● **Assignment**: Within the records below is a range that opens at the line with "rewrite negb_true_iff, String.eqb_neq." and closes at the line with "- unfold patch_state.". Return that range word for word, both ends included, and only that range.
=====
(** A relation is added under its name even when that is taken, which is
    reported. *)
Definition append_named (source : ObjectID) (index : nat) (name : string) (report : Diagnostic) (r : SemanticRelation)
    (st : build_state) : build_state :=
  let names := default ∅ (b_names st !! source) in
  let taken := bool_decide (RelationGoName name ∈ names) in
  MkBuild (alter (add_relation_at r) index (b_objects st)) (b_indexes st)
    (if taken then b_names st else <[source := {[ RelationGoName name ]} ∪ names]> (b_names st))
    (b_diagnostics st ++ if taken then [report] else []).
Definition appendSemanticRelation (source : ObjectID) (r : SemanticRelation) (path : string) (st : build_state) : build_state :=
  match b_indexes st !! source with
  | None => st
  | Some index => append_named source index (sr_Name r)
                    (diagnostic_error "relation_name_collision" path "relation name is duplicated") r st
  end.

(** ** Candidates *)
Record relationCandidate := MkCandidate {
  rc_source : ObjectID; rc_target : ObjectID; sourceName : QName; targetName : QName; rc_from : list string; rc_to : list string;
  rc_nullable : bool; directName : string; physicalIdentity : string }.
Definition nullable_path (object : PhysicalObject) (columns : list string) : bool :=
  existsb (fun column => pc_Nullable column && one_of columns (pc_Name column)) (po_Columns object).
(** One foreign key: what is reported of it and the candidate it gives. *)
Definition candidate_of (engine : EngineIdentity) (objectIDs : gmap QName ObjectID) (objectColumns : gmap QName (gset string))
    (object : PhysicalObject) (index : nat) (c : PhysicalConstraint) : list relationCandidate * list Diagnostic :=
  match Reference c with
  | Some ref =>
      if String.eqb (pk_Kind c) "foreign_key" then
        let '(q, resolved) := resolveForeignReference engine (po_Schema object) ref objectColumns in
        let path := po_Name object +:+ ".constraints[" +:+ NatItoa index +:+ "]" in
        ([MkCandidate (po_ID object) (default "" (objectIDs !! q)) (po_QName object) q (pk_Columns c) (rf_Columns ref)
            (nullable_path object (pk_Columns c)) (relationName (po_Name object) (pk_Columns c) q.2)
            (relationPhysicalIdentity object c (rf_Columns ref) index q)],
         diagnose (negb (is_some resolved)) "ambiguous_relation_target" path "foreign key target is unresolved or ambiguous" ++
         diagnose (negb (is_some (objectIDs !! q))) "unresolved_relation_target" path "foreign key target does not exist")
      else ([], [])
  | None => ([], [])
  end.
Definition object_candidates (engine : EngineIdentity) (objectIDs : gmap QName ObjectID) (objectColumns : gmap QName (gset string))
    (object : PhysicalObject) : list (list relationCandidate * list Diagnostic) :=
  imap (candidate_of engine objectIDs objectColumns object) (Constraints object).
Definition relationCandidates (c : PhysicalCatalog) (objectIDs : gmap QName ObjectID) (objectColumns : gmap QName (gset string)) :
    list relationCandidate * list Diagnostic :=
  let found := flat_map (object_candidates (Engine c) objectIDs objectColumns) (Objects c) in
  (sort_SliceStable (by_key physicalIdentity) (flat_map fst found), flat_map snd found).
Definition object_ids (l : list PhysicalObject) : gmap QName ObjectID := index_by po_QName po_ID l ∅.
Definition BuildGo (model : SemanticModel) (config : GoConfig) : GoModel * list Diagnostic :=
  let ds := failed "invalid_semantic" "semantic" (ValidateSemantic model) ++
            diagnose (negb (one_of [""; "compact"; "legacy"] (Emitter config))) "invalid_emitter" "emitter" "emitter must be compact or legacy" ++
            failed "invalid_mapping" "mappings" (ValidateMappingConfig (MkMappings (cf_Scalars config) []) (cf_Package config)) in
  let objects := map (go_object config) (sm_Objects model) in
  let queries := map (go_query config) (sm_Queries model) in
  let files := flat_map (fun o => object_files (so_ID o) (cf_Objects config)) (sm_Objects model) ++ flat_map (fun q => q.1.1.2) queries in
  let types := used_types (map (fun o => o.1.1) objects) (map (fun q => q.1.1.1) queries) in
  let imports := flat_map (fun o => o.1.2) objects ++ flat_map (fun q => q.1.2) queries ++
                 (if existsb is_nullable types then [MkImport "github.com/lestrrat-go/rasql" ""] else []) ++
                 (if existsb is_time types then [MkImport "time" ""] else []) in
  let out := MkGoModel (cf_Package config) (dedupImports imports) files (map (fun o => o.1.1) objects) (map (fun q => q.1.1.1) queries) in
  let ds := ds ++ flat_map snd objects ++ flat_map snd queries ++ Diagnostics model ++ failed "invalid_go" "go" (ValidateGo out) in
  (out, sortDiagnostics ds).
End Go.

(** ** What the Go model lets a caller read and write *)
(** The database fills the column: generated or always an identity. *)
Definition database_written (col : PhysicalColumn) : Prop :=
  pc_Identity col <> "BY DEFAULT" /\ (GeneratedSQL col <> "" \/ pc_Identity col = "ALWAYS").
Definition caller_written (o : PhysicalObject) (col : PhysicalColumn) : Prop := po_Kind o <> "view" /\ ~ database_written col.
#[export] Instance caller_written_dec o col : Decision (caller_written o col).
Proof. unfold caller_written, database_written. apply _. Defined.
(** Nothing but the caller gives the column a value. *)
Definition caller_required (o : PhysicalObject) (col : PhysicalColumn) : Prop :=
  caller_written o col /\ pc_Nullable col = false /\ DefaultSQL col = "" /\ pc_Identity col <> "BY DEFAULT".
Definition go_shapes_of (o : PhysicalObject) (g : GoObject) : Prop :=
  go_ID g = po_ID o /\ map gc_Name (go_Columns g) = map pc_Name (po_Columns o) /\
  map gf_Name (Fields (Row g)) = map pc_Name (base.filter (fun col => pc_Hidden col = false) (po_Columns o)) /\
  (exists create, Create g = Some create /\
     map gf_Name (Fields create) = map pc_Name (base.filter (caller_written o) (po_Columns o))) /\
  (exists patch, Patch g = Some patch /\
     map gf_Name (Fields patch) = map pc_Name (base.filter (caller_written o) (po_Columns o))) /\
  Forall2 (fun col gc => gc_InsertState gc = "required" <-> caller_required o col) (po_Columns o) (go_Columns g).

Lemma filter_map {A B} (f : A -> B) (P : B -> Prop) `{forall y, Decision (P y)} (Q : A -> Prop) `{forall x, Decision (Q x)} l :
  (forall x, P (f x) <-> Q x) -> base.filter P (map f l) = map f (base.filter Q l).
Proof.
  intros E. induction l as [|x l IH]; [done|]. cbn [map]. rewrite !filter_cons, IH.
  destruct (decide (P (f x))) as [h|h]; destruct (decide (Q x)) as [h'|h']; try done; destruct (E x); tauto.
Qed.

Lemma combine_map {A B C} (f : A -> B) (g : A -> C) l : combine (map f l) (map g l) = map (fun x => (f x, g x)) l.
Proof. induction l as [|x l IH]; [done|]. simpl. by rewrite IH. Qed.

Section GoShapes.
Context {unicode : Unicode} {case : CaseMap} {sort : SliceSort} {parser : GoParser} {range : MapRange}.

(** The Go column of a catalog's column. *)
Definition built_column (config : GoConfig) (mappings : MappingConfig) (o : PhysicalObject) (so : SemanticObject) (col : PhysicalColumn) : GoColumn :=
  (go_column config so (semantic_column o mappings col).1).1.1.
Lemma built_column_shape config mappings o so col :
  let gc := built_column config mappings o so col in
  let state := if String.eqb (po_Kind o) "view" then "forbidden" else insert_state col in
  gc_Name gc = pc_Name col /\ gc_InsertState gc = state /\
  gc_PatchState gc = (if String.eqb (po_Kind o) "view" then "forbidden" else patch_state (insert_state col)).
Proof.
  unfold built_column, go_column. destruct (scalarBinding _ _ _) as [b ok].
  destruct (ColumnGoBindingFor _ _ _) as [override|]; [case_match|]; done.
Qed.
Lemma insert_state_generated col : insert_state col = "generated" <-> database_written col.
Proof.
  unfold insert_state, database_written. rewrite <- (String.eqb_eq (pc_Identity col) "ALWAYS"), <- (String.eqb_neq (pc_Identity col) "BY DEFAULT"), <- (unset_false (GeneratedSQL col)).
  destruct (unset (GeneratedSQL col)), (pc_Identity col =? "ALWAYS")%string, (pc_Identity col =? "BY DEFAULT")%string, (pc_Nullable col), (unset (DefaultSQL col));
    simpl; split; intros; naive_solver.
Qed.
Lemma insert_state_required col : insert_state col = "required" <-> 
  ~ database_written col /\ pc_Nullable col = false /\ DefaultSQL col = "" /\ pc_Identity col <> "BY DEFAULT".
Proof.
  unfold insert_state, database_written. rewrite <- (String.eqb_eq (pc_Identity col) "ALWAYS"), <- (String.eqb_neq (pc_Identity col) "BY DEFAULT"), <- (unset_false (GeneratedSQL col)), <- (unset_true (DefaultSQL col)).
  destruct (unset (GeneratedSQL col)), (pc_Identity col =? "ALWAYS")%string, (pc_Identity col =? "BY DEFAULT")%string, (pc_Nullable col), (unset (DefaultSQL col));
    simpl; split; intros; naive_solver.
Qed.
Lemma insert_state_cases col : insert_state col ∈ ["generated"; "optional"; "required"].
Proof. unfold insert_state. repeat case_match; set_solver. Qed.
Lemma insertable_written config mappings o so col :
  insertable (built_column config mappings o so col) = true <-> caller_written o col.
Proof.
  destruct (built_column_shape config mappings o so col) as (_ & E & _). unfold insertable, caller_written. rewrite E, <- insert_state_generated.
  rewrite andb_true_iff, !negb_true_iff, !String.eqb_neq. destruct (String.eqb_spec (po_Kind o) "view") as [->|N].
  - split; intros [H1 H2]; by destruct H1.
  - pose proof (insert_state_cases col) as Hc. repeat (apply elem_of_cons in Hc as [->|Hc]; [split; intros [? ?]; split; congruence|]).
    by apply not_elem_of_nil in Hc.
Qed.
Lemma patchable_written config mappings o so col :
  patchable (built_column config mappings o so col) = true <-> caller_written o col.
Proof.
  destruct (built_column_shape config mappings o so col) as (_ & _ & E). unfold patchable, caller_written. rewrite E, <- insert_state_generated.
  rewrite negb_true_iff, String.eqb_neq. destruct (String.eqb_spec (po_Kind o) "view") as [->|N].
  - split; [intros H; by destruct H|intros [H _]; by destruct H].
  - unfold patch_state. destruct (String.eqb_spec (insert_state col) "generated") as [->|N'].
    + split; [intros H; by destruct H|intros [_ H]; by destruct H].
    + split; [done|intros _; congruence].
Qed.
=====
● **Worked solution**:
  rewrite negb_true_iff, String.eqb_neq. destruct (String.eqb_spec (po_Kind o) "view") as [->|N].
  - split; [intros H; by destruct H|intros [H _]; by destruct H].
  - unfold patch_state. destruct (String.eqb_spec (insert_state col) "generated") as [->|N'].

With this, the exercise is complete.